Незамедлительный ответ Адорно не сохранился, но о его тональности можно судить по заключительным словам следующего письма Беньямина к Адорно: «Я не испытываю какого-либо возмущения или чего-либо хотя бы отдаленно подобного, как вы, возможно, опасались, и… в личном плане и по существу дела ваше последнее письмо дало полный ответ на все возможные вопросы». Хотя этот мелкий эпизод вскоре был предан забвению, он дает представление о напряжении, с самых первых дней скрывавшемся под поверхностью их взаимоотношений – даже в тот момент, когда поток идей между Беньямином и Адорно однозначно представлял собой улицу с односторонним движением.

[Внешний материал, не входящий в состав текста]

(* ===== verification/PausableDrain.v ===== *)
(** Draining the pausable disk: what a sum over the counters means while
    transfers end under it, and that whoever is called back is called with
    nothing in flight. *)

From stdpp Require Import base list numbers.
From Stdlib Require Import ZArith Lia.
From S2P Require Import Prelude Pausable PausableProof PausableFlags.

Local Open Scope Z_scope.

(* ------------------------------------------------------------------ *)
(** ** The invariant *)

Definition drained (s : sys) : Prop := pausing (disk s) = true ∧ in_flight s = 0.

(** A sum over the first CPUs is that of their counters now and of the [n]
    transfers that ended there since they were read. *)
Definition scan_ok (s : sys) (k : scan_pc) : Prop :=
  match k with
  | SCheck => True
  | SSum i sum => - 2 ^ 31 ≤ sum < 2 ^ 31 ∧ ∃ n m, 0 ≤ n ∧ in_flight s + n < 2 ^ 31 ∧
      sum = transfers (take i (percpu (disk s))) + n + m * 2 ^ 32
  end.

(** A thread about to call back. *)
Definition acking (t : thread) : bool :=
  match t with
  | Pauser _ _ PCall | Call _ (CPause PCall) => true
  | _ => negb (bool_decide (pending t = []))
  end.

Definition drain_ok (s : sys) (t : thread) : Prop :=
  (acking t = true → drained s) ∧
  match t with
  | Pauser _ _ (PScan k) => stale s = false ∧ scan_ok s k
  | _ =>
      match dec_of t with
      | Some DLock => pausing (disk s) = true
      | Some (DDec true) => stale s = false ∧ pausing (disk s) = true
      | Some (DTest true) => stale s = false ∧ pausing (disk s) = true ∧ acked s = false ∧ tcount acking s = 0
      | Some (DScan k) => stale s = true ∨ (pausing (disk s) = true ∧ scan_ok s k)
      | _ => True
      end
  end.

Record drains (s : sys) : Prop := {
  drn_acked : acked s = true → drained s;
  drn_stale : stale s = true → pause_reqs (disk s) = [];
  drn_threads j t : threads s !! j = Some t → drain_ok s t
}.

(* ------------------------------------------------------------------ *)
(** ** Sums while transfers end *)

Lemma transfers_take_preventers n c i l :
  transfers (take i (alter (add_preventers n) c l)) = transfers (take i l).
Proof.
  revert c i; induction l as [|p l IH]; intros [|c] [|i]; simpl; try done.
  f_equal. apply IH.
Qed.

Lemma transfers_take_add n c i l : (c < length l)%nat →
  ∃ k, transfers (take i (alter (add_transfers n) c l)) =
       transfers (take i l) + (if bool_decide (c < i)%nat then n else 0) + k * 2 ^ 32.
Proof.
  revert c i; induction l as [|p l IH]; intros [|c] [|i]; simpl; try lia.
  - exists 0. lia.
  - intros _. destruct (s32_cong (in_transfers p + n)) as [k ->]. exists k. lia.
  - exists 0. lia.
  - intros Hc. destruct (IH c i ltac:(lia)) as [k Hk]. exists k. unfold alter in Hk. rewrite Hk.
    assert (Hb : bool_decide (S c < S i)%nat = bool_decide (c < i)%nat) by (apply bool_decide_ext; lia).
    rewrite Hb. lia.
Qed.

Lemma scan_dec s s' c k : scan_ok s k → (c < length (percpu (disk s)))%nat →
  percpu (disk s') = alter (add_transfers (-1)) c (percpu (disk s)) →
  in_flight s' = in_flight s - 1 → scan_ok s' k.
Proof.
  intros Hk Hc Hp Hf. destruct k as [|i sum]; [done|]. destruct Hk as (Hr & n & m & Hn & Hlt & Hs).
  split; [done|]. rewrite Hp, Hf. destruct (transfers_take_add (-1) c i _ Hc) as [k Hk]. rewrite Hk.
  case_bool_decide; [exists (n + 1)|exists n]; exists (m - k); lia.
Qed.

Lemma scan_same s s' k : scan_ok s k →
  (∀ i, transfers (take i (percpu (disk s'))) = transfers (take i (percpu (disk s)))) →
  in_flight s' = in_flight s → scan_ok s' k.
Proof.
  intros Hk Hp Hf. destruct k as [|i sum]; [done|]. destruct Hk as (Hr & n & m & Hn & Hlt & Hs).
  split; [done|]. exists n, m. by rewrite Hp, Hf.
Qed.

Lemma transfers_app l l' : transfers (l ++ l') = transfers l + transfers l'.
Proof. induction l; simpl; lia. Qed.

Lemma transfers_take_S i p l : l !! i = Some p → transfers (take (S i) l) = transfers (take i l) + in_transfers p.
Proof. intros Hp. rewrite (take_S_r _ _ _ Hp), transfers_app. simpl. lia. Qed.

Lemma scan_zero s : in_flight s < 2 ^ 31 → scan_ok s (SSum 0 0).
Proof. intros Hf. split; [lia|]. exists 0, 0. simpl. lia. Qed.

(** One more CPU is read. *)
Lemma scan_next s i sum p : scan_ok s (SSum i sum) → percpu (disk s) !! i = Some p →
  scan_ok s (SSum (S i) (s32 (sum + in_transfers p))).
Proof.
  intros (Hr & n & m & Hn & Hlt & Hs) Hp. split; [apply s32_range|].
  destruct (s32_cong (sum + in_transfers p)) as [k Hk].
  exists n, (m + k). split; [done|]. split; [done|]. rewrite Hk, (transfers_take_S _ _ _ Hp). lia.
Qed.

Lemma carries_nonneg t : 0 ≤ carries t.
Proof. unfold carries. repeat case_match; lia. Qed.

Lemma in_flight_nonneg s : 0 ≤ in_flight s.
Proof. unfold in_flight. pose proof (tsum_nonneg carries (threads s) carries_nonneg). lia. Qed.

Lemma carried s i t : threads s !! i = Some t → carries t ≤ in_flight s.
Proof. intros Hi. unfold in_flight. pose proof (tsum_in _ _ _ _ carries_nonneg Hi). lia. Qed.

(** All CPUs are read: the sum is what is in flight and what ended meanwhile. *)
Lemma scan_end s i sum : counts s → scan_ok s (SSum i sum) → percpu (disk s) !! i = None →
  0 ≤ in_flight s ≤ sum.
Proof.
  intros HC (Hr & n & m & Hn & Hlt & Hs) Hi. apply lookup_ge_None in Hi. rewrite take_ge in Hs by done.
  destruct (cnt_transfers _ HC) as [k Hk]. rewrite Hk in Hs. pose proof (in_flight_nonneg s). lia.
Qed.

Лето в Берлине неожиданно принесло с собой попытку примирения между Беньямином и его бывшей женой – к большому удовольствию Штефана. Начало этому было положено неожиданным приглашением на ланч на Дельбрюкштрассе, где присутствовал также их общий знакомый, американский писатель Джозеф Хергсхаймер, чей роман «Горная кровь» Доре предстояло переводить в следующем году и которого она должна была сопровождать в рекламной поездке. Хергсхаймер был автором известных рассказов и романов, включая книги «Кроткий Дэвид» (1917) и «Мыс Ява» (1919), и Беньямин испытывал к нему глубокое уважение. Это осторожное возобновление контактов с семьей в последующие годы обернулось для Беньямина очень существенными материальными последствиями. Кроме того, тем же летом перед Беньямином неожиданно забрезжила надежда устроиться при университете: друг Адорно, музыкант и писатель Герман Граб, весьма проникшийся творчеством Беньямина, запросил и получил представительную подборку его произведений. Граб передал ее Герберту Цисаржу, специалисту по барокко, неоднократно цитируемому в книге о барочной драме, с тем, чтобы тот по возможности подыскал Беньямину место при Карловом университете в Праге. О реакции Цисаржа нам ничего не известно, однако эта, как и все предыдущие и последующие попытки устроить Беньямина в университетском мире, окончилась ничем.

Даже такие позитивные события не могли вернуть Беньямину эмоционального равновесия. В августе он вел дневник, озаглавленный «Дневник с 7 августа 1931 г. по день моей смерти». Подобно дневнику за май и июнь, он начинается с упоминания о замысле самоубийства (хотя после первого абзаца больше об этом не говорится ни слова):

Едва ли этот дневник окажется очень длинным. Сегодня пришел отрицательный ответ от Киппенберга [главы издательства Insel, в отношении которого Беньямин надеялся, что здесь будет издана его книга, посвященная столетию смерти Гёте], и это придает моему плану актуальность, которую может гарантировать лишь тщета усилий… Но если что-либо способно укрепить решимость – и даже спокойствие, с которым я думаю о своем намерении, то лишь прозорливое, достойное применение, найденное последним дням или неделям моей жизни. Только что прошедшие недели в этом отношении оставляют желать лучшего. Не будучи способен ничем заняться, я лишь лежу на диване и читаю. Я часто впадаю в такую глубокую задумчивость к концу страницы, что забываю переворачивать ее. Мои мысли почти всецело заняты моим планом – я размышляю о том, насколько он неизбежен, где его лучше осуществить – здесь, в кабинете, или в отеле, – и т. д. (SW, 2:501).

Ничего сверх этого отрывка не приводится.